Peu de temps après, il y a eu sur la scène américaine un phénomène remarquable : un groupe très soudé de pédagogues a émergé, que Cremin a nommé « les réformateurs de l’éducation ». Leur propagande a contribué à l’instauration des écoles publiques ; et ils en sont venus ensuite à contrôler les écoles à travers des postes dans les conseils publics de l’éducation, comme celui de surintendant, ou à travers le contrôle des institutions de formation des enseignants, et donc des enseignants. Ce même groupe, sous des noms différents, continue à ce jour de dominer l’enseignement primaire et secondaire, avec ses idées étriquées et son jargon.
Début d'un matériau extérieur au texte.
(* ===== verification/Reads.v ===== *)
(** * Reads: incidents, histories and the usage screen
    (src/internal/api/incidents.go, regionstates.go, entitlements.go and the list handlers of
    monitors.go; the list queries of src/internal/store/incidents.go and monitors.go)

    The pages of incidents and results with their time cursors, the incident timeline and the manual
    close, the monitor list, the live state of the regions, the plan and its usage.  RFC 3339 is a
    parameter; where a query leaves the order of equal times open, the later id comes first. *)

From S2P Require Import Prelude Domain GoStrings Store Entitlements Authz Members MonitorApi StatusPages Billing CheckState.
Open Scope Z_scope.

(** ** List queries (store) *)

(** ORDER BY time DESC, id DESC. *)
Definition newest {A} (key : A -> Time * Z) (l : list A) : list A := sort_by (fun x y => lex_le (key y) (key x)) l.

Definition page_limit (limit : Z) : nat := Z.to_nat (if (limit <=? 0) || (500 <? limit) then 100 else limit).

(** [$n IS NULL OR t < $n]. *)
Definition is_before (before : option Time) (t : Time) : bool := match before with None => true | Some b => t <? b end.

Definition incident_key (i : Incident) : Time * Z := (i_StartedAt i, i_ID i).
Definition result_key (r : CheckResult) : Time * Z := (r_CheckedAt r, r_ID r).

Definition ListOrgIncidents (orgID : Z) (openOnly : bool) (before : option Time) (limit : Z) (db : DB) : list Incident :=
  take (page_limit limit) (newest incident_key (snd <$> rows_where (fun i =>
    (i_OrgID i =? orgID) && (negb openOnly || bool_decide (i_EndedAt i = None)) && is_before before (i_StartedAt i)) (incidents db))).

Definition store_ListIncidents (orgID monitorID : Z) (before : option Time) (limit : Z) (db : DB) : list Incident :=
  take (page_limit limit) (newest incident_key (snd <$> rows_where (fun i =>
    (i_MonitorID i =? monitorID) && (i_OrgID i =? orgID) && is_before before (i_StartedAt i)) (incidents db))).

Definition store_ListResults (orgID monitorID : Z) (since : Time) (before : option Time) (region : string) (limit : Z) (db : DB) : list CheckResult :=
  take (page_limit limit) (newest result_key (snd <$> rows_where (fun r =>
    (r_MonitorID r =? monitorID) && (r_OrgID r =? orgID) && (since <=? r_CheckedAt r) && is_before before (r_CheckedAt r) &&
    (String.eqb region "" || String.eqb (r_Region r) region)) (check_results db))).

Definition ListIncidentAnnotations (orgID incidentID : Z) (db : DB) : list IncidentAnnotation :=
  sort_by (fun a b => lex_le (an_CreatedAt a, an_ID a) (an_CreatedAt b, an_ID b))
    (snd <$> rows_where (fun a => (an_IncidentID a =? incidentID) && (an_OrgID a =? orgID)) (annotations db)).

(** round(avg(latency_ms)): half away from zero, over the healthy checks of the last seven days. *)
Definition AvgLatencyMs (now : Time) (orgID monitorID : Z) (db : DB) : option Z :=
  let ls := omap (fun kv => r_LatencyMs kv.2)
    (rows_where (fun r => (r_MonitorID r =? monitorID) && (r_OrgID r =? orgID) && r_Healthy r && (now - 7 * Day <? r_CheckedAt r)) (check_results db)) in
  match ls with
  | [] => None
  | _ =>
      let n := Z.of_nat (length ls) in
      let s := foldr Z.add 0 ls in
      Some (if 0 <=? s then (2 * s + n) / (2 * n) else - ((- 2 * s + n) / (2 * n)))
  end.

Section monitor_list.
Context (cipher : option secretCipher).

(** The joins of a row: its newest check, whether an incident is open, the certificate's expiry. *)
Definition scanMonitorListRow (orgID id : Z) (row : MonitorRow) (db : DB) : result dbError MonitorListRow :=
  m ← scanMonitor cipher row;
  let last := head (newest result_key (snd <$> rows_where (fun r => (r_MonitorID r =? id) && (r_OrgID r =? orgID)) (check_results db))) in
  let open := negb (rows_affected (fun i => (i_MonitorID i =? id) && (i_OrgID i =? orgID) && bool_decide (i_EndedAt i = None)) (incidents db) =? 0) in
  Ok (mkMonitorListRow m (r_CheckedAt <$> last) (r ← last; r_LatencyMs r) (r_Healthy <$> last) open
        (match certs db !! id with Some (org, _, c) => if org =? orgID then Some (ci_NotAfter c) else None | None => None end)).

Fixpoint scan_list (orgID : Z) (rows : list (Z * MonitorRow)) (db : DB) : result dbError (list MonitorListRow) :=
  match rows with
  | [] => Ok []
  | (id, row) :: rows' => r ← scanMonitorListRow orgID id row db; rs ← scan_list orgID rows' db; Ok (r :: rs)
  end.

Definition store_ListMonitors (orgID : Z) (db : DB) : result dbError (list MonitorListRow) :=
  scan_list orgID (sort_by (fun x y => x.1 <=? y.1) (rows_where (fun row => m_OrgID (mr_monitor row) =? orgID) (monitors db))) db.
End monitor_list.

(** ** Answers *)

Record IncidentDTO := mkIncidentDTO {
  id_Id : string; id_MonitorId : string; id_StartedAt : Time; id_EndedAt : option Time; id_CauseReason : option FailureReason;
  id_CloseReason : option CloseReason; id_DurationSeconds : option Z;
}.

(** [time.Time.Sub] saturates; [int] drops the fraction of [Duration.Seconds]. *)
Definition time_Sub (t u : Time) : Duration := Z.max (- 2 ^ 63) (Z.min (t - u) (2 ^ 63 - 1)).

Definition incidentDTO (inc : Incident) : IncidentDTO :=
  mkIncidentDTO (pretty (i_ID inc)) (pretty (i_MonitorID inc)) (i_StartedAt inc) (i_EndedAt inc) (i_CauseReason inc) (i_CloseReason inc)
    ((fun e => Z.quot (time_Sub e (i_StartedAt inc)) Second) <$> i_EndedAt inc).

Record AnnotationDTO := mkAnnotationDTO {
  ad_Id : string; ad_IncidentId : string; ad_AuthorUserId : string; ad_Note : string; ad_CreatedAt : Time;
}.
Definition annotationDTO (a : IncidentAnnotation) : AnnotationDTO :=
  mkAnnotationDTO (pretty (an_ID a)) (pretty (an_IncidentID a)) (match an_AuthorUserID a with Some u => pretty u | None => "" end) (an_Note a) (an_CreatedAt a).

Record IncidentDetail := mkIncidentDetail { dt_base : IncidentDTO; dt_Annotations : list AnnotationDTO }.
Definition incidentDetailDTO (inc : Incident) (annotations : list IncidentAnnotation) : IncidentDetail :=
  mkIncidentDetail (incidentDTO inc) (annotationDTO <$> annotations).

Record CheckResultDTO := mkCheckResultDTO {
  rd_Id : string; rd_MonitorId : string; rd_Region : string; rd_ScheduledAt : Time; rd_CheckedAt : Time; rd_Healthy : bool;
  rd_StatusCode : option Z; rd_LatencyMs : option Z; rd_Error : option string; rd_FailureReason : option FailureReason; rd_CertExpiresAt : option Time;
}.
Definition checkResultDTO (r : CheckResult) : CheckResultDTO :=
  mkCheckResultDTO (pretty (r_ID r)) (pretty (r_MonitorID r)) (r_Region r) (r_ScheduledAt r) (r_CheckedAt r) (r_Healthy r) (r_StatusCode r)
    (r_LatencyMs r) (r_ErrorText r) (r_FailureReason r) (r_CertExpiresAt r).

Record RegionStateDTO := mkRegionStateDTO {
  sd_Region : string; sd_State : string; sd_Healthy : option bool; sd_StatusCode : option Z; sd_LatencyMs : option Z;
  sd_FailureReason : option FailureReason; sd_UpdatedAt : Time;
}.
(** In the order of the map. *)
Definition regionStatesDTO (regions : gmap string RegionState) : list RegionStateDTO :=
  (fun kv => mkRegionStateDTO kv.1 (rg_State kv.2) (rg_Healthy kv.2) (rg_StatusCode kv.2) (rg_LatencyMs kv.2) (rg_FailureReason kv.2) (rg_UpdatedAt kv.2)) <$>
    map_to_list regions.

Record EntitlementsDTO := mkEntitlements {
  et_Plan : Plan; et_MonitorsUsed : Z; et_MonitorsCap : Z; et_SeatsUsed : Z; et_SeatsCap : Z; et_StatusPagesUsed : Z; et_StatusPagesCap : Z;
  et_MinIntervalSeconds : Z; et_RetentionDays : Z; et_RegionsAllowed : list string; et_RegionsPerMonitorCap : Z; et_CustomDomainAllowed : bool;
  et_ApiAccessAllowed : bool; et_ApiWriteAllowed : bool; et_FailureSnapshot : bool; et_TrialEligible : bool;
}.

Inductive RResponse :=
  | RPlain (r : Response)
  | RInvalid (fields : gmap string string)
  | RIncidents (items : list IncidentDTO) (next : option string)
  | RDetail (d : IncidentDetail)
  | RAnnotation (a : AnnotationDTO)
  | RResults (items : list CheckResultDTO) (next : option string)
  | RMonitors (items : list MonitorListItem)
  | RStates (monitors : gmap string (list RegionStateDTO))
  | REntitlements (e : EntitlementsDTO)
  | RPlans (entries : list PlanEntry).

(** The gate of the reads. *)
Definition view_gate {A} (p : option Principal) (db : A) (k : Principal -> RResponse * A) : RResponse * A :=
  match humanInOrg p with
  | None => (RPlain R401, db)
  | Some (q, actor) =>
      let d := canMonitor q actor authzView in
      if negb (de_Allowed d) then (RPlain (R403 (de_Reason d)), db) else k q
  end.

Definition right_gate {A} (p : option Principal) (action : Authz.Action) (db : A) (k : Principal -> RResponse * A) : RResponse * A :=
  match humanInOrg p with
  | None => (RPlain R401, db)
  | Some (q, actor) =>
      let d := Can actor action (org_resource (pr_OrgID q)) in
      if negb (de_Allowed d) then (RPlain (R403 (de_Reason d)), db) else k q
  end.

Definition maxAnnotationLen : Z := 5000.
Definition defaultResultsLimit : Z := 100.

(** ** Handlers *)

(** RFC 3339 with nanoseconds, both ways. *)
Record TimeText := mkTimeText { FormatTime : Time -> string; ParseTime : string -> option Time }.

Section cursors.
Context (codec : TimeText).

Definition parseTimeCursor (c : option string) : option Time :=
  match c with
  | None | Some EmptyString => None
  | Some s => ParseTime codec s
  end.
Definition nextTimeCursor (t : Time) : option string := Some (FormatTime codec t).

(** The cursor of a page: the time of its last item, if it is full. *)
Definition page_cursor {A} (time : A -> Time) (items : list A) : option string :=
  if Z.of_nat (length items) =? defaultResultsLimit
  then match last items with Some x => nextTimeCursor (time x) | None => None end
  else None.

Definition ListIncidents (p : option Principal) (status cursor : option string) (db : DB) : RResponse * DB :=
  view_gate p db (fun q =>
    let openOnly := bool_decide (status = Some "open") in
    let incidents := ListOrgIncidents (pr_OrgID q) openOnly (parseTimeCursor cursor) defaultResultsLimit db in
    (RIncidents (incidentDTO <$> incidents) (page_cursor i_StartedAt incidents), db)).

Definition ListMonitorIncidents (p : option Principal) (id : string) (cursor : option string) (db : DB) : RResponse * DB :=
  view_gate p db (fun q =>
    match parseMonitorID id with
    | None => (RIncidents [] None, db)
    | Some mid =>
        let incidents := store_ListIncidents (pr_OrgID q) mid (parseTimeCursor cursor) defaultResultsLimit db in
        (RIncidents (incidentDTO <$> incidents) (page_cursor i_StartedAt incidents), db)
    end).

Definition ListResults (now : Time) (p : option Principal) (id : string) (range cursor region : option string) (db : DB) : RResponse * DB :=
  view_gate p db (fun q =>
    match parseMonitorID id with
    | None => (RResults [] None, db)
    | Some mid =>
        let results := store_ListResults (pr_OrgID q) mid (rangeSince now range) (parseTimeCursor cursor) (default "" region) defaultResultsLimit db in
        (RResults (checkResultDTO <$> results) (page_cursor r_CheckedAt results), db)
    end).
End cursors.

Definition api_GetIncident (p : option Principal) (id : string) (db : DB) : RResponse * DB :=
  view_gate p db (fun q =>
    match parseMonitorID id with
    | None => (RPlain R404, db)
    | Some iid =>
        match (GetIncident (pr_OrgID q) iid db).1 with
        | Err ErrNoRows => (RPlain R404, db)
        | Err _ => (RPlain R500, db)
        | Ok inc => (RDetail (incidentDetailDTO inc (ListIncidentAnnotations (pr_OrgID q) iid db)), db)
        end
    end).

Definition api_AddIncidentAnnotation (now : Time) (p : option Principal) (id : string) (body : option string) (db : DB) : RResponse * DB :=
  view_gate p db (fun q =>
    match body with
    | None => (RPlain (R422 "body required"), db)
    | Some raw =>
        let note := TrimSpace raw in
        if String.eqb note "" then (RInvalid {[ "note" := "note is required" ]}, db)
        else if maxAnnotationLen <? slen note then (RInvalid {[ "note" := "note is too long" ]}, db)
        else
          match parseMonitorID id with
          | None => (RPlain R404, db)
          | Some iid =>
              match AddIncidentAnnotation (pr_OrgID q) iid (pr_UserID q) note now db with
              | (Err ErrNoRows, db') => (RPlain R404, db')
              | (Err _, db') => (RPlain R500, db')
              | (Ok a, db') => (RAnnotation (annotationDTO a), db')
              end
          end
    end).

Definition CloseIncident (now : Time) (p : option Principal) (id : string) (db : DB) : RResponse * DB :=
  right_gate p ActionCloseIncident db (fun q =>
    match parseMonitorID id with
    | None => (RPlain R404, db)
    | Some iid =>
        match ManualCloseIncident (pr_OrgID q) iid (pr_UserID q) now db with
        | (Err ErrNoRows, db') => (RPlain R404, db')
        | (Err ErrIncidentNotOpen, db') => (RPlain (R409 "incident is already closed"), db')
        | (Err _, db') => (RPlain R500, db')
        | (Ok inc, db') => (RDetail (incidentDetailDTO inc (ListIncidentAnnotations (pr_OrgID q) iid db')), db')
        end
    end).

Definition ListMonitors (cipher : option secretCipher) (accounts : MDB) (p : option Principal) (db : DB) : RResponse * DB :=
  view_gate p db (fun q =>
    match store_ListMonitors cipher (pr_OrgID q) db with
    | Err _ => (RPlain R500, db)
    | Ok rows =>
        let floor := EffectiveIntervalFloor (monitorLimits_of (pr_OrgID q) accounts) in
        (RMonitors ((fun row => monitorListItemDTO row floor) <$> rows), db)
    end).

Section region_states.
Context {S : Type} `{!HashStore S} (unmarshal : string -> option RegionState) (cipher : option secretCipher).

(** The monitors to read: the one of the filter, if it is the org's, or all of the org's. *)
Definition state_ids (orgID : Z) (monitorID : option string) (db : DB) : result dbError (list Z) :=
  let raw := default "" monitorID in
  if String.eqb raw "" then
    match store_ListMonitors cipher orgID db with
    | Ok rows => Ok ((fun r => m_ID (ml_Monitor r)) <$> rows)
    | Err e => Err e
    end
  else
    match parseMonitorID raw with
    | None => Ok []
    | Some id => match (Store.GetMonitor cipher orgID id db).1 with Ok _ => Ok [id] | Err _ => Ok [] end
    end.

(** [state] is [None] when no live state is wired. *)
Definition GetMonitorRegionStates (state : option S) (p : option Principal) (monitorID : option string) (db : DB) : RResponse * DB :=
  view_gate p db (fun q =>
    match state with
    | None => (RStates ∅, db)
    | Some s =>
        match state_ids (pr_OrgID q) monitorID db with
        | Err _ => (RPlain R500, db)
        | Ok [] => (RStates ∅, db)
        | Ok ids =>
            match GetMany unmarshal ids s with
            | Err _ => (RPlain R500, db)
            | Ok states => (RStates (kmap pretty (regionStatesDTO <$> states)), db)
            end
        end
    end).
End region_states.

(** [ents] is the feature resolver the server was built with. *)
Definition GetEntitlements (ents : Z -> Set_) (now : Time) (p : option Principal) (db : DB) (sp : SDB) (billing : BDB) : RResponse :=
  (right_gate p ActionViewBilling tt (fun q =>
    let accounts := accounts billing in
    let plan := orgPlan (pr_OrgID q) accounts in
    match (CountEnabledMonitors (pr_OrgID q) db).1 with
    | Err _ => (RPlain R500, tt)
    | Ok monitorsUsed =>
        let seats := seatUsage (pr_OrgID q) accounts in
        let limits := MonitorLimits_for (pr_OrgID q) plan in
        (REntitlements (mkEntitlements plan monitorsUsed (ml_MonitorsCap limits) (su_Used seats) (su_Cap seats)
           (CountStatusPages (pr_OrgID q) sp) (StatusPageCap (pr_OrgID q) plan) (EffectiveIntervalFloor limits) (Retention plan)
           (ml_RegionsAllowed limits) (ml_RegionsPerMonitorCap limits) (CustomDomainAllowed plan) (APIAccessAllowed plan) (APIWriteAllowed plan)
           (FailureSnapshot (ents (pr_OrgID q))) (trialEligible now (pr_UserID q) plan billing)), tt)
    end)).1.

Definition ListPlans : RResponse := RPlans Catalog.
Le plus important est qu’ils ont réussi à imposer leurs normes sur les exigences de certification de l’État pour les enseignants, afin que personne ne puisse enseigner dans une école publique sans être passé préalablement par des cours de formation des enseignants dirigés par ces éducateurs. C’était ce même groupe qui a encouragé la mise en place de la scolarisation obligatoire, et a préconisé une éducation de plus en plus « progressiste » ; ils méritent donc un examen minutieux.
Certains Américains sont fiers du fait que leur système éducatif ne puisse jamais être tyrannique, parce qu’il n’est pas contrôlé par l’État fédéral, mais par leur État fédéré. Cela ne fait cependant que peu de différence. Non seulement cela concerne toujours l’État, qu’il soit local ou fédéral, mais les éducateurs, par le biais des associations et des revues nationales, sont aussi presque parfaitement coordonnés. En réalité, les systèmes scolaires sont gérés à l’échelle nationale et de manière centralisée, et l’obtention d’un contrôle fédéral formel ne serait que la dernière étape dans la quête de la conformité et du contrôle.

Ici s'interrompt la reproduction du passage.